Campaign founder David Borden told the rally: “These autocrats all have in common their relationships with Donald Trump, who despite his ability to corrupt the norms and institutions of our own country, is weak on the world stage.” Borden said the campaign calls for “heightened international action for human rights,” supports “laws like the Global Magnitsky Act, that hold rights abusing officials accountable without harming their peoples’ economies,” and “calls for an immediate end to the Trump administration’s sanctions against the International Criminal Court and its staff.”

The Autocrat Fair was co-organized by Movement for a Free Philippines; and StoptheDrugWar.org (led by Borden), which has advocated since 2017 for a stop to Philippine President Rodrigo Duterte’s extrajudicial drug war killings. The Stand with Human Rights and Democracy campaign also released a video today entitled Trump and Duterte – Allies in Violence, that can be seen here. It highlights Duterte talking about his drug war killings, Trump encouraging violence, and the connection between the two.

Maurese Oteyza-Owens of Movement for a Free Philippines told the rally: “President Duterte campaigned on a promise to kill hundreds of thousands of drug law violators, and a massive campaign of extrajudicial killings began immediately on his taking office in 2016.”  Oteyza-Owens noted the continuing imprisonment of Philippine Senator Leila de Lima and the persecution of Rappler publisher Maria Ressa.

Congressman Jamie Raskin of Maryland released a statement for the rally, which said: “President Duterte is one of many authoritarians – from Bolsonaro in Brazil, Erdogan in Turkey, Mohammed Bin Salman in Saudi Arabia and Putin in Russia – who are exploiting the global pandemic crisis to violate human rights, attack democracy, consolidate executive power, and criminalize basic freedoms of speech and assembly…President Trump and his Administration have cozied up to all these bullies and enemies of freedom and democracy while turning a blind eye to victims of their violence and tyranny.” The statement also highlights Raskin’s co-sponsorship of the Philippines Human Rights Act of 2020.
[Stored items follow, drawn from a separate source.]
(** the descent into a child that is not full *)
Lemma insert_descend ht :
  insert_spec ht →
  ∀ m a ks1 k ks2 cs1 c cs2 lo hi L1 L2 fuel,
    LocF m [ANode a (ks1 ++ k :: ks2) (cs1 ++ c :: cs2)] L1 L2 →
    wf (S ht) lo hi (ANode a (ks1 ++ k :: ks2) (cs1 ++ c :: cs2)) →
    length ks1 = length cs1 →
    asize c < maxNodes →
    blt (lastb lo ks1) key → (key ≤ k)%Z → ht < fuel →
    ∃ it old rep m' c',
      insert_loop zeroV fuel (raddr c) key value m = Some ((it, old, rep), m') ∧
      LocF m' [ANode a (ks1 ++ k :: ks2) (cs1 ++ c' :: cs2)] L1 L2 ∧
      StepF m [ANode a (ks1 ++ k :: ks2) (cs1 ++ c :: cs2)]
            m' [ANode a (ks1 ++ k :: ks2) (cs1 ++ c' :: cs2)] ∧
      wf (S ht) lo hi (ANode a (ks1 ++ k :: ks2) (cs1 ++ c' :: cs2)) ∧
      m_root m' = m_root m ∧
      ins_post (contents (ANode a (ks1 ++ k :: ks2) (cs1 ++ c :: cs2)))
               (contents (ANode a (ks1 ++ k :: ks2) (cs1 ++ c' :: cs2)))
               (aleaves (ANode a (ks1 ++ k :: ks2) (cs1 ++ c' :: cs2))) it old rep ∧
      m_n m' = (if rep then m_n m else m_n m + 1)%Z ∧
      head (leaves (ANode a (ks1 ++ k :: ks2) (cs1 ++ c' :: cs2))) =
      head (leaves (ANode a (ks1 ++ k :: ks2) (cs1 ++ c :: cs2))).
Proof.
  intros IH m a ks1 k ks2 cs1 c cs2 lo hi L1 L2 fuel HL Hwf Hlen Hsz Hlo Hhi Hfuel.
  pose proof Hwf as Hwf0.
  apply wf_node_at in Hwf as (Hinc&Hk1&[Hwc [Hs1 Hs2]]&Hk2); [|done].
  destruct (LocF_node_open _ _ _ _ _ _ _ HL) as (Ha&Hlenks&Hcs&Hna&HLcs).
  pose proof (LocF_focus _ m cs1 [c] cs2 L1 L2 HLcs) as HLc.
  destruct (IH c m (lastb lo ks1) (Some k) _ _ fuel HLc Hwc Hsz) as
    (it&old&rep&m'&c'&Hrun&HL'&HSt&Hra&Hwc'&Hsz'&Hroot&Hpost&Hn&Hhd); try done.
  { intros _. rewrite minNodes_eq in Hs1. lia. }
  exists it, old, rep, m', c'.
  destruct (node_child_step _ _ _ _ _ _ _ _ _ _ _ _ HL HL' HSt Hra) as [HLn HStn].
  split_and!; try done.
  - apply wf_node_at; [done|]. split_and!; try done. split; [done|lia].
  - rewrite !contents_node_at, aleaves_node_at. by apply ins_post_ctx.
  - by apply head_leaves_child.
Qed.

(** what the inner loop of [Insert] guarantees on a node of height
    [S ht] whose keys are all smaller than [key] *)
Definition extend_spec (ht : nat) : Prop :=
  ∀ t m lo k0 L1 L2 fuel,
    LocF m [t] L1 L2 → wf (S ht) lo (Some k0) t → (k0 < key)%Z →
    asize t < maxNodes → 0 < asize t → ht < fuel →
    ∃ it m' t',
      insert_extend zeroV fuel (raddr t) key value m = Some ((it, zeroV, false), m') ∧
      LocF m' [t'] L1 L2 ∧ StepF m [t] m' [t'] ∧ raddr t' = raddr t ∧
      wf (S ht) lo (Some key) t' ∧ asize t ≤ asize t' ≤ asize t + 1 ∧
      m_root m' = m_root m ∧
      contents t' = contents t ++ [(key, value)] ∧
      at_pos (aleaves t') it (length (contents t)) ∧
      m_n m' = (m_n m + 1)%Z ∧
      head (leaves t') = head (leaves t).

Lemma split_at_index {A} (l : list A) i x :
  l !! i = Some x → ∃ l1 l2, l = l1 ++ x :: l2 ∧ length l1 = i.
Proof.
  intros H. exists (take i l), (drop (S i) l). split.
  - symmetry. by apply take_drop_middle.
  - rewrite length_take. apply lookup_lt_Some in H. lia.
Qed.

Lemma fcontents_split (cs1 : list atree) c cs2 r :
  fcontents (cs1 ++ (asplit c r).1 :: (asplit c r).2 :: cs2) = fcontents (cs1 ++ c :: cs2).
Proof.
  rewrite !fcontents_app, !fcontents_cons, (assoc_L (++) (contents _)).
  by rewrite asplit_contents.
Qed.

Lemma insert_node ht : insert_spec ht → extend_spec ht → insert_spec (S ht).
Proof.
  intros IH IHext t m lo hi L1 L2 fuel HL Hwf Hsz Hpos Hlo Hhi Hfuel.
  destruct (wf_node _ _ _ _ Hwf) as (a&ks&cs&->). simpl in Hsz, Hpos.
  specialize (Hpos ltac:(done)).
  destruct (LocF_node_open _ _ _ _ _ _ _ HL) as (Ha&Hlen&Hcs&Hna&HLcs).
  destruct fuel as [|fuel]; [lia|]. cbn [insert_loop raddr].
  rewrite Ha. mstep. rewrite inode_Keys_rec by done. mstep.
  pose proof (linearSearchOrdered_length ks key) as Hi.
  pose proof (linearSearchOrdered_before ks key) as Hbefore.
  pose proof (linearSearchOrdered_at ks key) as Hat.
  destruct (linearSearchOrdered ks key) as [i ok]. simpl in Hi, Hbefore, Hat.
  destruct (decide (i = length ks)) as [->|Hne].
  - (* the key is beyond every routing key *)
    destruct (last ks) as [k0|] eqn:Hl0.
    2:{ apply last_None in Hl0. subst ks. simpl in Hpos. lia. }
    assert (Hk0 : (k0 < key)%Z).
    { rewrite last_lookup in Hl0. eapply Hbefore; [|done]. lia. }
    pose proof (wf_hi_last _ _ _ _ _ Hwf Hl0) as Hwf0.
    destruct (IHext _ m lo k0 L1 L2 (S fuel) HL Hwf0 Hk0) as
      (it&m'&t'&Hrun&HL'&HSt&Hra&Hwf'&Hsz'&Hroot&Hc&Hp&Hn&Hhd); [done|done|lia|].
    cbn [raddr] in Hrun. exists it, zeroV, false, m', t'.
    split_and!; try done.
    + eapply wf_ble; [done|]. intros x Hx. simpl in Hx.
      destruct hi; simpl in *; [lia|done].
    + lia.
    + lia.
    + exists (contents (ANode a ks cs)), []. by rewrite app_nil_r.
  - (* the child [i] takes the key *)
    destruct (lookup_lt_is_Some_2 ks i) as [ki Hki]; [lia|].
    destruct (lookup_lt_is_Some_2 cs i) as [c Hci]; [lia|].
    destruct (Hat ki Hki) as [Hle _].
    destruct (split_at_index _ _ _ Hki) as (ks1&ks2&->&Hl1).
    destruct (split_at_index _ _ _ Hci) as (cs1&cs2&->&Hl2).
    assert (Hlo1 : blt (lastb lo ks1) key).
    { eapply blt_lastb; [|done|].
      - apply wf_inc in Hwf. simpl in Hwf. apply inc_app in Hwf as [Hw1 _]. apply Hw1.
      - intros x [j Hj]%list_elem_of_lookup. eapply (Hbefore j).
        + apply lookup_lt_Some in Hj. lia.
        + by apply lookup_app_l_Some. }
    rewrite (inode_nodes_lookup _ _ _ Hci). mstep.
    assert (Hrc : repr (m_heap m) c).
    { eapply LocF_child_repr; [done|]. apply elem_of_app. right. apply list_elem_of_here. }
    rewrite (IsFull_repr _ _ _ Hrc). mstep.
    pose proof Hwf as Hwf0.
    apply wf_node_at in Hwf0 as (_&_&[_ [Hsc1 Hsc2]]&_); [|lia].
    destruct (decide (asize c = maxNodes)) as [Hfull|Hnfull].
    + (* it is full and is split first *)
      rewrite bool_decide_true by done.
      assert (Hc2 : 2 ≤ asize c) by (rewrite Hfull, maxNodes_eq; lia).
      destruct (SplitAt_ok _ m a ks1 ki ks2 cs1 c cs2 L1 L2 i HL Hl1 Hl2 Hsz Hc2 _ eq_refl)
        as (m1&lk&HSp&Hlk&HL1&HSt1&Hroot1&Hn1).
      set (r := length (m_heap m)) in *.
      assert (Hl12 : length ks1 = length cs1) by lia.
      destruct (wf_SplitAt _ _ _ a _ _ _ _ _ _ r lk Hl12 Hwf Hfull Hlk) as
        (Hwf1&Hsl&Hsr&Hlt).
      destruct (asplit_raddr c r) as [Hra Hrb].
      set (cl := (asplit c r).1) in *. set (cr := (asplit c r).2) in *.
      rewrite HSp. mstep.
      destruct (LocF_node_open _ _ _ _ _ _ _ HL1) as (Ha1&Hlen1&Hcs1&Hna1&HLcs1).
      unfold get_inode. rewrite Ha1. mstep.
      rewrite (lookup_pad_lt 0%Z _ i) by len.
      rewrite (list_lookup_middle ks1 _ lk i) by done. mstep.
      destruct (decide ((lk ?= key)%Z = Lt)) as [Hcmp|Hcmp].
      * (* the right half takes the key *)
        apply Z.compare_lt_iff in Hcmp.
        rewrite (inode_nodes_lookup (cs1 ++ cl :: cr :: cs2) (i + 1) cr).
        2:{ rewrite (cons_middle cl), (assoc_L (++)). apply list_lookup_middle. len. }
        mstep.
        revert HL1 HSt1 Hwf1.
        rewrite (cons_middle lk ks1), (cons_middle cl cs1), !(assoc_L (++)).
        intros HL1 HSt1 Hwf1.
        destruct (insert_descend ht IH m1 a (ks1 ++ [lk]) ki ks2 (cs1 ++ [cl]) cr cs2
                    lo hi L1 L2 fuel HL1 Hwf1) as
          (it&old&rep&m'&c'&Hrun&HL'&HSt'&Hwf'&Hroot'&Hpost&Hn'&Hhd); [len| | |done|lia|].
        { rewrite Hsr, minNodes_eq, maxNodes_eq. lia. }
        { by rewrite lastb_snoc. }
        exists it, old, rep, m', (ANode a ((ks1 ++ [lk]) ++ ki :: ks2) ((cs1 ++ [cl]) ++ c' :: cs2)).
        split_and!; try done.
        -- by eapply StepF_trans.
        -- simpl. len.
        -- simpl. len.
        -- congruence.
        -- rewrite contents_node in *.
           rewrite <- (assoc_L (++) cs1 [cl]) in Hpost. simpl in Hpost.
           unfold cl, cr in Hpost. by rewrite fcontents_split in Hpost.
        -- destruct rep; congruence.
        -- rewrite Hhd. rewrite <- !(assoc_L (++)). apply head_leaves_split.
      * (* the left half takes the key *)
        assert (Hcmp' : (key ≤ lk)%Z).
        { destruct (Z.compare_spec lk key); [lia|done|lia]. }
        mstep.
        destruct (insert_descend ht IH m1 a ks1 lk (ki :: ks2) cs1 cl (cr :: cs2)
                    lo hi L1 L2 fuel HL1 Hwf1) as
          (it&old&rep&m'&c'&Hrun&HL'&HSt'&Hwf'&Hroot'&Hpost&Hn'&Hhd); [lia| |done|done|lia|].
        { rewrite Hsl, minNodes_eq, maxNodes_eq. lia. }
        rewrite Hra in Hrun.
        exists it, old, rep, m', (ANode a (ks1 ++ lk :: ki :: ks2) (cs1 ++ c' :: cr :: cs2)).
        split_and!; try done.
        -- by eapply StepF_trans.
        -- simpl. len.
        -- simpl. len.
        -- congruence.
        -- rewrite contents_node in *. unfold cl, cr in Hpost.
           by rewrite fcontents_split in Hpost.
        -- destruct rep; congruence.
        -- rewrite Hhd. apply head_leaves_split.
    + (* it has room *)
      rewrite bool_decide_false by done.
      destruct (insert_descend ht IH m a ks1 ki ks2 cs1 c cs2
                  lo hi L1 L2 fuel HL Hwf) as
        (it&old&rep&m'&c'&Hrun&HL'&HSt'&Hwf'&Hroot'&Hpost&Hn'&Hhd); [lia|lia|done|done|lia|].
      exists it, old, rep, m', (ANode a (ks1 ++ ki :: ks2) (cs1 ++ c' :: cs2)).
      split_and!; try done; simpl; lia.
Qed.
End InsertNode.

Section InsertExtend.
Context {V : Type} (zeroV : V).
Local Abbreviation cell := (@cell V).
Local Abbreviation Map := (@Map V).
Local Abbreviation atree := (atree V).
Local Abbreviation repr := (repr zeroV).
Local Abbreviation LocF := (LocF zeroV).
Local Abbreviation leaf_cell := (leaf_cell zeroV).
Implicit Types (h : list cell) (t c : atree) (ts cs : list atree) (m : Map).
Implicit Types (kvs : list (Z * V)) (ks : list Z) (it : @Iterator).

(** writing new routing keys into a node *)
Lemma node_set_keys m a ks ks' cs L1 L2 :
  LocF m [ANode a ks cs] L1 L2 → length ks' = length ks →
  LocF (put m a (node_cell ks' cs)) [ANode a ks' cs] L1 L2 ∧
  StepF m [ANode a ks cs] (put m a (node_cell ks' cs)) [ANode a ks' cs].
Proof.
  intros HL Hlen.
  destruct (LocF_node_open _ _ _ _ _ _ _ HL) as (Ha&Hlenks&Hcs&Hna&HLcs).
  split.
  - apply LocF_node_close; [|lia|lia|done|].
    + simpl. apply list_lookup_insert_eq. by eapply lookup_lt_Some.
    + by eapply LocF_put_internal.
  - apply StepF_put.
    + apply StepF_node, StepF_refl.
    + rewrite faddrs_single, addrs_node. apply list_elem_of_here.
Qed.

Context (key : Z) (value : V).
Local Abbreviation extend_spec := (extend_spec zeroV key value).

(** the end of the inner loop: the child [node] of a node whose last
    routing key is now [key] *)
Definition extend_tail (fuel : nat) (node : addr) (m : Map)
  : option ((Iterator * V * bool) * Map) :=
  match m_heap m !! node with
  | Some (CInternal _) => insert_extend zeroV fuel node key value m
  | Some (CLeaf tnode) =>
      let idx := lf_n tnode in
      tnode ← leaf_InsertAt tnode idx key value;
      let m := put m node (CLeaf tnode) in
      let m := set_n m (m_n m + 1)%Z in
      Some ((mkIt node idx, zeroV, false), m)
  | None => None
  end.

(** the second half of the inner loop, after the optional split *)
Definition extend_rest (fuel : nat) (ia node : addr) (m : Map)
  : option ((Iterator * V * bool) * Map) :=
  inode ← get_inode m ia;
  n1 ← dec (in_n inode);
  ks ← set_at (in_keys inode) n1 key;
  extend_tail fuel node
    (put m ia (CInternal (mkInternal (in_nodes inode) ks (in_n inode)))).

Lemma insert_extend_unfold fuel ia m :
  insert_extend zeroV (S fuel) ia key value m =
  (inode ← get_inode m ia;
   n1 ← dec (in_n inode);
   node ← mjoin (in_nodes inode !! n1);
   full ← IsFull m node;
   '(node, m) ← (if full : bool then
                   m ← SplitAt zeroV ia n1 m;
                   inode ← get_inode m ia;
                   n1 ← dec (in_n inode);
                   node ← mjoin (in_nodes inode !! n1);
                   Some (node, m)
                 else Some (node, m));
   extend_rest fuel ia node m).
Proof. done. Qed.

Definition tail_spec (ht : nat) : Prop :=
  ∀ c m lo k0 L1 L2 fuel,
    LocF m [c] L1 L2 → wf ht lo (Some k0) c → (k0 < key)%Z →
    blt lo key → asize c < maxNodes → (ht ≠ 0 → 0 < asize c) → ht ≤ fuel →
    ∃ it m' c',
      extend_tail fuel (raddr c) m = Some ((it, zeroV, false), m') ∧
      LocF m' [c'] L1 L2 ∧ StepF m [c] m' [c'] ∧ raddr c' = raddr c ∧
      wf ht lo (Some key) c' ∧ asize c ≤ asize c' ≤ asize c + 1 ∧
      m_root m' = m_root m ∧
      contents c' = contents c ++ [(key, value)] ∧
      at_pos (aleaves c') it (length (contents c)) ∧
      m_n m' = (m_n m + 1)%Z ∧
      head (leaves c') = head (leaves c).

Lemma tail_leaf : tail_spec 0.
Proof.
  intros c m lo k0 L1 L2 fuel HL Hwf Hk0 Hlo Hsz _ _.
  destruct (wf_leaf _ _ _ Hwf) as (a&kvs&->). simpl in Hwf, Hsz.
  destruct (LocF_leaf_lookup _ _ _ _ _ _ HL) as (nx&pv&Ha&Hlen).
  unfold extend_tail. cbn [raddr]. rewrite Ha. mstep.
  rewrite leaf_InsertAt_rec by lia. mstep.
  rewrite take_ge, drop_ge by lia.
  set (kvs' := kvs ++ [(key, value)]).
  assert (Hlen' : length kvs' = S (length kvs)) by (unfold kvs'; len).
  change (CLeaf (leaf_rec zeroV nx pv kvs')) with (leaf_cell nx pv kvs').
  destruct (LocF_put_leaf _ m a kvs kvs' nx pv L1 L2 HL Ha) as [HL' HS']; [lia|].
  eexists (mkIt a (length kvs)), _, (ALeaf a kvs').
  split_and!; try done.
  - simpl. unfold kvs'. rewrite fmap_app. simpl. apply inc_snoc. split_and!.
    + apply (inc_raise lo _ (Some k0) key); [done|simpl; lia|simpl; lia].
    + unfold lastb. destruct (last kvs.*1) as [x|] eqn:E.
      * simpl. apply (inc_last_ble _ _ _ _ Hwf) in E. simpl in E. lia.
      * done.
    + simpl. lia.
  - simpl. lia.
  - simpl. lia.
  - unfold contents. simpl. by rewrite !app_nil_r.
  - exists [], kvs', []. simpl. split_and!; [done|lia|].
    unfold contents. simpl. rewrite app_nil_r. lia.
Qed.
Democracy for the Arab World Now (DAWN), which was founded in 2018 by journalist Jamal Khashoggi three months before he was assassinated in the Saudi embassy in Istanbul, also provided a statement for today’s rally: “President Trump has called the Crown Prince of Saudi Arabia Mohammed Bin Salman (MBS) a ‘friend.’ Jared Kushner has called him a ‘good ally’ of the United States. MBS is something else too – the brutal dictator of Saudi Arabia who has waged war against his people at home, and caused the largest humanitarian crisis in the world [Yemen]. ” The full DAWN statement can be seen here.

Stand with Human Rights and Democracy grows out of work organizers have done to focus world attention on President Duterte’s extrajudicial drug war killings. Human rights organizations estimate that at least 30,000 people have been killed in Duterte’s drug war. President Trump praised Duterte’s drug war post-election in 2016 and again in April 2017.

The International Criminal Court (ICC) is currently conducting preliminary examinations of human rights situations in nine countries, including the Philippines. Duterte transmitted notice of the Philippines’ withdrawal from the ICC’s Rome Treaty in March 2018, following shortly after ICC Prosecutor Bensouda announced her office’s Philippines examination. The withdrawal became effective a year later, but doesn’t limit the Court’s jurisdiction over crimes committed before that date.

Today’s Autocrat Fair featured signs displaying Duterte quotes about killings; as well as a tenth autocrat figure representing China’s Xi Jinping holding a Duterte marionette – a current resonant image in Philippine politics.

“The Philippines under Duterte has been the world’s premiere laboratory for authoritarian strongmen using demonization and social media manipulation to advance their goals,” said longtime Filipino American advocate Eric Lachica, speaking for Movement for a Free Philippines. “Duterte is following in the footsteps of his idol, the dictator Ferdinand Marcos, and has also called for Trump’s reelection.”